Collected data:
(** The loop of [shutdown], with the operations it destroys.  When the port has no
    packet [GetQueuedCompletionStatus] waits, and nothing changes. *)
Fixpoint shutdown_loop (fuel : nat) (destroyed : list operation) (c : timer_context)
    : outcome (list operation * timer_context) :=
  match fuel with
  | O => Fault OutOfFuel
  | S fuel =>
      if 0 <? outstanding_work_ (context c) then
        let q := timer_queue_ c in
        let* (waits, q) := get_all_timers (S (size (data q))) [] q in
        let ops := (wo_op <$> waits) ++ completed_ops_ (context c) in
        let c := set_context (set_completed [] (context c)) (set_queue q c) in
        match ops with
        | _ :: _ => shutdown_loop fuel (destroyed ++ ops) (destroy_ops ops c)
        | [] =>
            match port (context c) with
            | [] => shutdown_loop fuel destroyed c
            | p :: rest =>
                let c := set_context (set_port rest (context c)) c in
                match overlapped p with
                | Some o => shutdown_loop fuel (destroyed ++ [o]) (destroy_ops [o] c)
                | None => shutdown_loop fuel destroyed c
                end
            end
        end
      else Ok (destroyed, c)
  end.

(** [shutdown]; the waitable timer is set to let the timer thread end. *)
Definition shutdown (fuel : nat) (c : timer_context) : outcome (list operation * timer_context) :=
  shutdown_loop fuel [] (SetWaitableTimer (now c) (set_shutdown 1 c)).

(** *** The service of the timers *)

(** [implementation_type]; its [timer_data] is the timer of the same name. *)
Record implementation_type : Type := mkImplementation {
  expiry : Z;
  might_have_pending_waits : bool }.

(** [time_type()] *)
Definition no_expiry : implementation_type := mkImplementation 0 false.

Record service : Type := mkService {
  scheduler_ : timer_context;
  impls : gmap timer implementation_type }.

Definition impl_at (t : timer) (s : service) : implementation_type := default no_expiry (impls s !! t).
Definition set_scheduler (c : timer_context) (s : service) : service := mkService c (impls s).
Definition drop_impl (t : timer) (s : service) : service := mkService (scheduler_ s) (delete t (impls s)).
Definition set_impl (t : timer) (i : implementation_type) (s : service) : service :=
  mkService (scheduler_ s) (<[ t := i ]> (impls s)).

Definition construct (t : timer) (s : service) : service := set_impl t no_expiry s.

Definition with_pending (b : bool) (i : implementation_type) : implementation_type := mkImplementation (expiry i) b.

Definition cancel (oks : list bool) (t : timer) (s : service) : outcome (nat * service) :=
  if negb (might_have_pending_waits (impl_at t s)) then Ok (0%nat, s)
  else
    let q := timer_queue_ (scheduler_ s) in
    let* (count, c) := cancel_timer oks t (length (op_queue_ (timer_at t q))) (scheduler_ s) in
    Ok (count, set_impl t (with_pending false (impl_at t s)) (set_scheduler c s)).

Definition cancel_one (oks : list bool) (t : timer) (s : service) : outcome (nat * service) :=
  if negb (might_have_pending_waits (impl_at t s)) then Ok (0%nat, s)
  else
    let* (count, c) := cancel_timer oks t 1 (scheduler_ s) in
    let s := set_scheduler c s in
    Ok (count, if (count =? 0)%nat then set_impl t (with_pending false (impl_at t s)) s else s).

Definition destroy (oks : list bool) (t : timer) (s : service) : outcome service :=
  let* (_, s) := cancel oks t s in Ok (drop_impl t s).

Definition expires_at (oks : list bool) (t : timer) (time : Z) (s : service) : outcome (nat * service) :=
  let* (count, s) := cancel oks t s in
  Ok (count, set_impl t (mkImplementation time (might_have_pending_waits (impl_at t s))) s).

Definition expires_after (oks : list bool) (t : timer) (d : Z) (s : service) : outcome (nat * service) :=
  let* time := time_add (now (scheduler_ s)) d in
  expires_at oks t time s.

Definition async_wait (ok : bool) (t : timer) (op : wait_op) (s : service) : outcome service :=
  let s := set_impl t (with_pending true (impl_at t s)) s in
  let* c := schedule_timer ok (expiry (impl_at t s)) t op (scheduler_ s) in
  Ok (set_scheduler c s).

(** [move_assign] within the service, and [move_construct]. *)
Definition move_assign (oks : list bool) (t other : timer) (s : service) : outcome service :=
  let* c := move_timer oks t other (scheduler_ s) in
  let s := set_scheduler c s in
  let i := impl_at other s in
  Ok (set_impl other no_expiry (set_impl t i s)).

(** [op_cancellation::operator()] for the types of cancellation it supports. *)
Definition cancel_op (oks : list bool) (t : timer) (key : nat) (s : service) : outcome service :=
  let* c := cancel_timer_by_key oks t key (scheduler_ s) in
  Ok (set_scheduler c s).

(** ** The service, the timer thread and the threads of the loop together

    [dispatchers] counts the threads that have reset [dispatch_required_] and wait
    for [dispatch_mutex_].  [started_waits] are the waits started and [completed_waits]
    those whose handler was called, with its error. *)
Record timer_system : Type := mkTimerSystem {
  timers : service;
  dispatchers : nat;
  started_waits : list (wait_op * Z);
  completed_waits : list (operation * error_code) }.

Definition new_timer_system (time : Z) : timer_system :=
  mkTimerSystem (mkService (add_timer_queue new_iocp time) ∅) 0 [] [].

Definition put_service (s : service) (σ : timer_system) : timer_system :=
  mkTimerSystem s (dispatchers σ) (started_waits σ) (completed_waits σ).
Definition put_timers (c : timer_context) (σ : timer_system) : timer_system :=
  put_service (set_scheduler c (timers σ)) σ.
Definition put_dispatchers (n : nat) (σ : timer_system) : timer_system :=
  mkTimerSystem (timers σ) n (started_waits σ) (completed_waits σ).

Definition scheduler_of (σ : timer_system) : timer_context := scheduler_ (timers σ).

(** The error a handler is called with: [ec_] of its operation. *)
Definition wait_result (o : operation) (c : timer_context) : error_code := default no_error (ec_ c !! o).

(** A thread takes [p] from the port and, when it is an operation, completes it. *)
Definition take_packet (p : packet) (rest : list packet) (σ : timer_system) : timer_system :=
  let c := scheduler_of σ in
  match dequeued p (set_port rest (context c)) with
  | (x, GotOp o _ _) =>
      let (x, complete) := try_complete o x in
      if complete then
        mkTimerSystem (set_scheduler (set_context (fst (work_finished x)) c) (timers σ)) (dispatchers σ)
          (started_waits σ) (completed_waits σ ++ [(o, wait_result o c)])
      else put_timers (set_context x c) σ
  | (x, _) => put_timers (set_context x c) σ
  end.

Inductive timer_step (σ : timer_system) : timer_system -> Prop :=
  (* the callers *)
  | call_construct t : impls (timers σ) !! t = None -> timer_step σ (put_service (construct t (timers σ)) σ)
  | call_async_wait t op s :
      wo_op op ∉ (fun w => wo_op w.1) <$> started_waits σ ->
      async_wait true t op (timers σ) = Ok s ->
      timer_step σ (mkTimerSystem s (dispatchers σ)
        (started_waits σ ++ [(op, expiry (impl_at t (timers σ)))]) (completed_waits σ))
  | call_cancel oks t n s : cancel oks t (timers σ) = Ok (n, s) -> timer_step σ (put_service s σ)
  | call_cancel_one oks t n s : cancel_one oks t (timers σ) = Ok (n, s) -> timer_step σ (put_service s σ)
  | call_cancel_op oks t key s : cancel_op oks t key (timers σ) = Ok s -> timer_step σ (put_service s σ)
  | call_expires_at oks t time n s :
      time_min <= time <= time_max -> expires_at oks t time (timers σ) = Ok (n, s) -> timer_step σ (put_service s σ)
  | call_destroy oks t s : destroy oks t (timers σ) = Ok s -> timer_step σ (put_service s σ)
  | call_move_assign oks t other s :
      t <> other -> move_assign oks t other (timers σ) = Ok s -> timer_step σ (put_service s σ)
  (* time, and the waitable timer *)
  | time_passes d :
      0 <= d -> now (scheduler_of σ) + d <= time_max ->
      timer_step σ (put_timers (set_now (now (scheduler_of σ) + d) (scheduler_of σ)) σ)
  | time_signal :
      waitable (scheduler_of σ) <= now (scheduler_of σ) ->
      timer_step σ (put_timers (timer_signal (scheduler_of σ)) σ)
  (* the timer thread *)
  | thread_loop :
      timer_thread_ (scheduler_of σ) = TimerLoop ->
      timer_step σ (put_timers (set_thread (if shutdown_ (scheduler_of σ) =? 0 then TimerWait else TimerEnd) (scheduler_of σ)) σ)
  | thread_woken :
      timer_thread_ (scheduler_of σ) = TimerWait -> signaled (scheduler_of σ) = true ->
      timer_step σ (put_timers (set_thread TimerSet (timer_reset (scheduler_of σ))) σ)
  | thread_set :
      timer_thread_ (scheduler_of σ) = TimerSet ->
      timer_step σ (put_timers (set_thread TimerPost
        (set_context (set_dispatch 1 (context (scheduler_of σ))) (scheduler_of σ))) σ)
  | thread_post ok :
      timer_thread_ (scheduler_of σ) = TimerPost ->
      timer_step σ (put_timers (set_thread TimerLoop
        (set_context ((if ok : bool then pqcs wake_for_dispatch None else id) (context (scheduler_of σ))) (scheduler_of σ))) σ)
  (* the threads of the loop *)
  | loop_acquire :
      dispatch_required_ (context (scheduler_of σ)) = 1 ->
      timer_step σ (put_dispatchers (S (dispatchers σ))
        (put_timers (set_context (set_dispatch 0 (context (scheduler_of σ))) (scheduler_of σ)) σ))
  | loop_dispatch oks n d c c' :
      dispatchers σ = S n -> dispatch_timers oks (scheduler_of σ) = Ok c ->
      0 <= d -> now c + d <= time_max -> update_timeout (set_now (now c + d) c) = Ok c' ->
      timer_step σ (put_dispatchers n (put_timers c' σ))
  | loop_dequeue p rest :
      port (context (scheduler_of σ)) = p :: rest -> timer_step σ (take_packet p rest σ).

Exercise requirements »
Set down, unchanged, only those lines above that fall between the line with "mkTimerSystem (set_scheduler (set_context" and the line with "call_cancel_one oks t", the two end lines included.

Solution for this problem »
        mkTimerSystem (set_scheduler (set_context (fst (work_finished x)) c) (timers σ)) (dispatchers σ)
          (started_waits σ) (completed_waits σ ++ [(o, wait_result o c)])
      else put_timers (set_context x c) σ
  | (x, _) => put_timers (set_context x c) σ
  end.

Inductive timer_step (σ : timer_system) : timer_system -> Prop :=
  (* the callers *)
  | call_construct t : impls (timers σ) !! t = None -> timer_step σ (put_service (construct t (timers σ)) σ)
  | call_async_wait t op s :
      wo_op op ∉ (fun w => wo_op w.1) <$> started_waits σ ->
      async_wait true t op (timers σ) = Ok s ->
      timer_step σ (mkTimerSystem s (dispatchers σ)
        (started_waits σ ++ [(op, expiry (impl_at t (timers σ)))]) (completed_waits σ))
  | call_cancel oks t n s : cancel oks t (timers σ) = Ok (n, s) -> timer_step σ (put_service s σ)
  | call_cancel_one oks t n s : cancel_one oks t (timers σ) = Ok (n, s) -> timer_step σ (put_service s σ)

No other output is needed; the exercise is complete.